Exercise instructions: The entries below hold a line with "From S2P Require" and a line with "pc_end : Z;". Return those lines and all that lie between them, exactly and only.

Source information:
(* ===== verification/Block.v ===== *)
(** Basic blocks: translation from guest memory and the block map (emulate.c,
    riscv.c, utils.h).

    A block holds its instructions in order; the [next] pointers are the
    positions in the list.  Allocation of blocks and instructions does not
    fail in the model. *)

From stdpp Require Import base list option numbers gmap.
From Stdlib Require Import ZArith Lia Bool.
From S2P Require Import Prelude Bits Insn Decode Mem State Trap.
#[local] Open Scope Z_scope.

(** * Kinds of branches *)

Definition insn_is_unconditional_branch (o : opcode_t) : bool :=
  match o with
  | rv_insn_ecall | rv_insn_ebreak | rv_insn_jal | rv_insn_jalr | rv_insn_mret | rv_insn_csrrw
  | rv_insn_cj | rv_insn_cjalr | rv_insn_cjal | rv_insn_cjr | rv_insn_cebreak => true
  | _ => false
  end.

Definition insn_is_direct_branch (o : opcode_t) : bool :=
  match o with
  | rv_insn_jal | rv_insn_cjal | rv_insn_cj => true
  | _ => false
  end.

Definition insn_is_indirect_branch (o : opcode_t) : bool :=
  match o with
  | rv_insn_jalr | rv_insn_cjalr | rv_insn_cjr => true
  | _ => false
  end.

(** * Translation *)

Record block_t : Type := mk_block {
  n_insn : Z;
  pc_start : Z;
  pc_end : Z;
  ir_list : list rv_insn_t; (* ir_head ... ir_tail *)
}.

(** The table of a new indirect jump: no target recorded, every PC is -1. *)
Definition bht_init : branch_history_table_t :=
  mk_bht (replicate (Z.to_nat HISTORY_SIZE) 0xffffffff) 0
    (replicate (Z.to_nat HISTORY_SIZE) None).

(** The loop of [block_translate] with the block's instructions so far.  [None]
    is a fetch outside of the memory, a failed assertion of the decoder, or no
    fuel left. *)
Fixpoint translate_loop (fuel : nat) (rv : riscv) (pc_end : Z) (irs : list rv_insn_t)
  : option (riscv * Z * list rv_insn_t) :=
  match fuel with
  | O => None
  | S fuel =>
      let? insn := memory_ifetch rv.(mem) pc_end in
      if insn =? 0 then Some (rv, pc_end, irs)
      else
        let? (ok, ir) := decode insn in
        if negb ok then
          let rv := set_compressed (is_compressed insn) rv in
          let? rv := SET_CAUSE_AND_TVAL_THEN_TRAP ILLEGAL_INSN insn rv in
          Some (rv, pc_end, irs)
        else
          let ir := set_impl (dispatch_table ir.(opcode)) ir in
          let ir := set_pc pc_end ir in
          let pc_end := add32 pc_end (if is_compressed insn then 2 else 4) in
          if insn_is_branch ir.(opcode) then
            let ir := if insn_is_indirect_branch ir.(opcode)
                      then set_branch_table (Some bht_init) ir else ir in
            Some (rv, pc_end, irs ++ [ir])
          else translate_loop fuel rv pc_end (irs ++ [ir])
  end.

(** [None] in the result: no instruction was decoded and the function returns
    false. *)
Definition block_translate (fuel : nat) (rv : riscv) : option (riscv * option block_t) :=
  let start := rv.(PC) in
  let? (rv, pc_end, irs) := translate_loop fuel rv start [] in
  match irs with
  | [] => Some (rv, None)
  | _ => Some (rv, Some (mk_block (Z.of_nat (length irs)) start pc_end irs))
  end.

(** * The block map

    An open-addressing hash table with linear probing.  A [block_t *] is the
    index of the block in the store of translated blocks. *)

Record block_map_t : Type := mk_block_map {
  block_capacity : Z; (* a power of two *)
  size : Z;
  map : list (option irptr); (* block_t *map[block_capacity] *)
}.

Definition BLOCK_MAP_CAPACITY_BITS : Z := 10.

Definition block_map_init (bits : Z) : block_map_t :=
  mk_block_map (1 ≪ bits) 0 (replicate (Z.to_nat (1 ≪ bits)) None).

(** [HASH_FUNC_IMPL(map_hash, ...)] on [uint32_t]; builds with JIT do not have the
    block map. *)
Definition map_hash (val : Z) : Z :=
  (u32 (val * 0x61C88647) ≫ (32 - BLOCK_MAP_CAPACITY_BITS)) .& ((1 ≪ BLOCK_MAP_CAPACITY_BITS) - 1).

(** [map->map[index & mask]]. *)
Definition slot (m : block_map_t) (index : Z) : nat := Z.to_nat (index .& (m.(block_capacity) - 1)).

(** The probing loops; [None] when the fuel runs out. *)
Fixpoint insert_probe (fuel : nat) (m : block_map_t) (index : Z) (b : irptr) : option block_map_t :=
  match fuel with
  | O => None
  | S fuel =>
      match m.(map) !!! slot m index with
      | None => Some (mk_block_map m.(block_capacity) (u32 (m.(size) + 1))
                        (<[slot m index := Some b]> m.(map)))
      | Some _ => insert_probe fuel m (u32 (index + 1)) b
      end
  end.

Section Store.
Context (blocks : list block_t).

Definition block_insert (fuel : nat) (m : block_map_t) (b : irptr) : option block_map_t :=
  let? blk := blocks !! b in
  insert_probe fuel m (map_hash blk.(pc_start)) b.

Fixpoint find_probe (fuel : nat) (m : block_map_t) (index addr : Z) : option (option irptr) :=
  match fuel with
  | O => None
  | S fuel =>
      match m.(map) !!! slot m index with
      | None => Some None
      | Some b =>
          let? blk := blocks !! b in
          if blk.(pc_start) =? addr then Some (Some b)
          else find_probe fuel m (u32 (index + 1)) addr
      end
  end.

Definition block_find (fuel : nat) (m : block_map_t) (addr : Z) : option (option irptr) :=
  find_probe fuel m (map_hash addr) addr.
End Store.

(** [block_map_clear]: every entry is emptied and every block freed. *)
Definition block_map_clear (m : block_map_t) : block_map_t :=
  mk_block_map m.(block_capacity) 0 (replicate (length m.(map)) None).

(** [map->size * 1.25 > map->block_capacity], in exact arithmetic. *)
Definition map_crowded (m : block_map_t) : bool := 4 * m.(block_capacity) <? 5 * m.(size).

Reply to the task:
From S2P Require Import Prelude Bits Insn Decode Mem State Trap.
#[local] Open Scope Z_scope.

(** * Kinds of branches *)

Definition insn_is_unconditional_branch (o : opcode_t) : bool :=
  match o with
  | rv_insn_ecall | rv_insn_ebreak | rv_insn_jal | rv_insn_jalr | rv_insn_mret | rv_insn_csrrw
  | rv_insn_cj | rv_insn_cjalr | rv_insn_cjal | rv_insn_cjr | rv_insn_cebreak => true
  | _ => false
  end.

Definition insn_is_direct_branch (o : opcode_t) : bool :=
  match o with
  | rv_insn_jal | rv_insn_cjal | rv_insn_cj => true
  | _ => false
  end.

Definition insn_is_indirect_branch (o : opcode_t) : bool :=
  match o with
  | rv_insn_jalr | rv_insn_cjalr | rv_insn_cjr => true
  | _ => false
  end.

(** * Translation *)

Record block_t : Type := mk_block {
  n_insn : Z;
  pc_start : Z;
  pc_end : Z;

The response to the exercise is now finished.